De fait, Lebrac n’était pas homme à se tenir comme ça: bientôt ses fesses furent bleues de coups de baguette, tant qu’à la fin il dut bien se tenir tranquille.

—Ramasse, cochon! disait Migue la Lune! Ah! tu voulais me couper le zizi et les couilles. Eh bien! si on te les coupait, à toi, maintenant!

Ils ne les lui coupèrent point, mais pas un bouton, pas une boutonnière, pas une agrafe, pas un cordon, n’échappa à leur vigilance vengeresse et Lebrac, vaincu, dépouillé et fessé, fut rendu à la liberté dans le même état piteux que Migue la Lune cinq jours auparavant.

Mais le Longeverne ne pleurnichait pas comme le Velrans; il avait une âme de chef, lui, et s’il écumait de rage intérieure il semblait ne pas sentir la douleur physique. Aussi, dès que, débâillonné, il n’hésita pas à cracher à ses bourreaux, en invectives virulentes, son incoercible mépris et sa haine vivace.

C’était un peu trop tôt, hélas! et la horde victorieuse, sûre de le tenir à sa merci, le lui fit bien voir en le bâtonnant de nouveau à trique que veux-tu et en le bourrant de coups de pieds.
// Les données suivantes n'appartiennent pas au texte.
(** The open handshake. [open] at one end, the peer handling the
    CHANNEL_OPEN and accepting it, and the confirmation handled back, leave
    both ends with an open channel that agrees on ids, windows and packet
    limits; the peer sees exactly the kind that was asked for. *)
Theorem open_handshake k a b :
  conn_wf a → conn_wf b → ChannelOpen.wf k →
  Z.of_nat (size (channels a)) < 4294967296 →
  Z.of_nat (size (channels b)) < max_channels b →
  (∀ id, is_u32 id → fits_mem (open_payload k id (default_window a) (default_max_packet a))) →
  ∃ ia p1 a1 ib b1 p2 b2 a2 ca cb,
    open k a = Some (Ok (ia, p1), a1) ∧
    on_packet p1 b = Some (Ok (OpenRequest ib k), b1) ∧
    accept_open ib b1 = (Ok p2, b2) ∧
    on_packet p2 a1 = Some (Ok (OpenConfirmed ia), a2) ∧
    channels a2 = <[ia := ca]> (channels a) ∧ channels b2 = <[ib := cb]> (channels b) ∧
    paired ca cb.
Proof.
  intros Ha Hb Hk Hsa Hsb Hmem.
  destruct (allocate_local_id_total a Ha Hsa) as (ia & a0 & Ea & _).
  destruct (allocate_wf _ _ _ Ha Ea) as (Hwa & Hia & Hcha & Hfa & Hda & Hpa & _).
  destruct (allocate_local_id_total b Hb) as (ib & b0 & Eb & _);
    [pose proof (nw_max _ Hb); width_lia|].
  destruct (allocate_wf _ _ _ Hb Eb) as (Hwb & Hib & Hchb & Hfb & Hdb & Hpb & _).
  destruct Hwa as [_ Hwin Hpkt _ _]. destruct Hwb as [_ Hwinb Hpktb _ _].
  specialize (Hmem ia Hia). rewrite <- Hda, <- Hpa in Hmem.
  pose proof (on_packet_open_payload k ia _ _ b Hk Hia Hwin Hpkt Hmem) as Hopen.
  rewrite (proj2 (Z.leb_gt _ _)), Eb in Hopen by done.
  eexists ia, _, _, ib, _, _, _, _, _, _.
  split. { unfold open. rewrite Ea. reflexivity. }
  split. { exact Hopen. }
  split. { unfold accept_open, get_mut, ok_or. rewrite lookup_put, decide_True by done.
           cbn [open_confirmed]. reflexivity. }
  split. { eapply on_packet_confirm_payload; try done.
           - rewrite lookup_put, decide_True by done. reflexivity.
           - done.
           - done. }
  split. { unfold put_channel, set_field; cbn. rewrite insert_insert_eq, Hcha. reflexivity. }
  split. { unfold put_channel, set_field; cbn. rewrite insert_insert_eq, Hchb. reflexivity. }
  by split.
Qed.
(* ===== verification/Crypto.v ===== *)
(** * Cryptography the program calls (the [purecrypto] crate)

    The sources use hash functions, HKDF, X25519 and signatures through a
    crate that is not part of the repository.  Here they are the operations
    of a class, an argument of every definition that uses them; what the
    sources rely on (output lengths, key agreement) is a second class, so that a theorem
    says whether it needs it.  [demo_crypto] is an instance with the right
    lengths, for evaluating definitions on concrete inputs; nothing is proved
    from it but that the laws can hold. *)
From S2P Require Import Prelude.

Class PureCrypto := {
  sha256_digest : bytes → bytes;
  sha512_digest : bytes → bytes;
  hkdf_extract_sha256 : (* salt *) bytes → (* ikm *) bytes → bytes;
  hkdf_expand_sha256 : (* prk *) bytes → (* info *) bytes → (* length *) Z → bytes;
  (** X25519, a private key being its bytes; [None] for a small-order peer
      key. *)
  x25519_public_key : bytes → bytes;
  x25519_diffie_hellman : bytes → bytes → option bytes;
}.

Class PureCryptoLaws {C : PureCrypto} := {
  sha256_len m : len (sha256_digest m) = 32;
  sha512_len m : len (sha512_digest m) = 64;
  x25519_public_len k : len (x25519_public_key k) = 32;
  x25519_agree a b :
    x25519_diffie_hellman a (x25519_public_key b) = x25519_diffie_hellman b (x25519_public_key a);
}.
Arguments PureCryptoLaws : clear implicits.
#[export] Hint Rewrite @sha256_len @sha512_len @x25519_public_len using (typeclasses eauto) : lens.

(** The trait [HostKey] (src/hostkey/mod.rs): a key that signs.  [hk_sign i]
    is the answer to the [i]-th call, because a signer (an agent, a token, a
    randomised scheme) need not answer the same data the same way twice. *)
Record HostKey := {
  public_blob : bytes;
  hk_sign : nat → bytes → result bytes;
}.

(** [host_key_verify_by_name(alg, key_blob)?.verify(data, sig_blob)]
    (src/hostkey): the signature check of the algorithm [alg]. *)
Class HostKeyVerify := {
  host_key_verify : (* alg *) bytes → (* key_blob *) bytes → (* data *) bytes →
                    (* sig_blob *) bytes → result unit
}.

(** ** An instance with the right lengths *)

(** The last [n] bytes of [m], padded with zeros. *)
Definition pad_to (n : nat) (m : bytes) : bytes :=
  take n (rev m ++ replicate n Byte.x00).

Lemma len_pad_to n m : len (pad_to n m) = Z.of_nat n.
Proof. unfold pad_to, len. rewrite length_take, length_app, length_replicate. lia. Qed.

Definition xor_bytes (a b : bytes) : bytes :=
  zip_with (λ x y, byte_of_Z (Z.lxor (u8 x) (u8 y))) a b.

Lemma xor_bytes_comm a b : xor_bytes a b = xor_bytes b a.
Proof.
  unfold xor_bytes. revert b. induction a as [|x a IH]; intros [|y b]; cbn; [done..|].
  by rewrite Z.lxor_comm, IH.
Qed.

Definition demo_crypto : PureCrypto := {|
  sha256_digest := pad_to 32;
  sha512_digest := pad_to 64;
  hkdf_extract_sha256 salt ikm := pad_to 32 (salt ++ ikm);
  hkdf_expand_sha256 prk info n := pad_to (Z.to_nat n) (prk ++ info);
  x25519_public_key := pad_to 32;
  x25519_diffie_hellman k p := Some (xor_bytes (pad_to 32 k) p);
|}.

Lemma demo_crypto_laws : PureCryptoLaws demo_crypto.
Proof.
  split; intros; try apply len_pad_to. cbn [x25519_diffie_hellman x25519_public_key demo_crypto].
  by rewrite xor_bytes_comm.
Qed.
Alors Lebrac, vaincu, gonflé de rage et de désespoir, ivre de haine et de désir de vengeance, partit enfin la face ravagée, fit quelques pas, puis se laissa choir derrière un petit buisson comme pour pleurer à son aise ou chercher quelques épines qui lui permissent de retenir son pantalon autour de ses reins.

Une colère folle le dominait: il tapa du pied, il serra les poings, il grinça des dents, il mordit la terre, puis, comme si cet âpre baiser l’eût inspiré subitement, il s’arrêta net.

Les cuivres du couchant baissaient dans les branches demi-nues de la forêt, élargissant l’horizon, amplifiant les lignes, ennoblissant le paysage qu’un puissant souffle de vent vivifiait. Des chiens de garde, au loin, aboyaient au bout de leurs chaînes; un corbeau rappelait ses compagnons pour le coucher, les Velrans s’étaient tus, on n’entendait rien des Longevernes.

Lebrac, dissimulé derrière son buisson, se déchaussa (c’était facile), mit ses bas en loques dans ses souliers veufs de lacets, retira son tricot et sa culotte, les roula ensemble autour de ses chaussures, mit ce rouleau dans sa blouse dont il fit ainsi un petit paquet noué aux quatre coins et ne garda sur lui que sa courte chemise dont les pans frissonnaient au vent.

Alors, saisissant son petit baluchon d’une main, de l’autre troussant entre deux doigts sa chemise, il se dressa d’un seul coup devant toute l’armée ennemie et, traitant ses vainqueurs de vaches, de cochons, de salauds et de lâches, il leur montra son cul d’un index énergique, puis se mit à fuir à toutes jambes dans le crépuscule tombant, poursuivi par les imprécations des Velrans, au milieu d’une grêle de cailloux qui bourdonnaient à ses oreilles.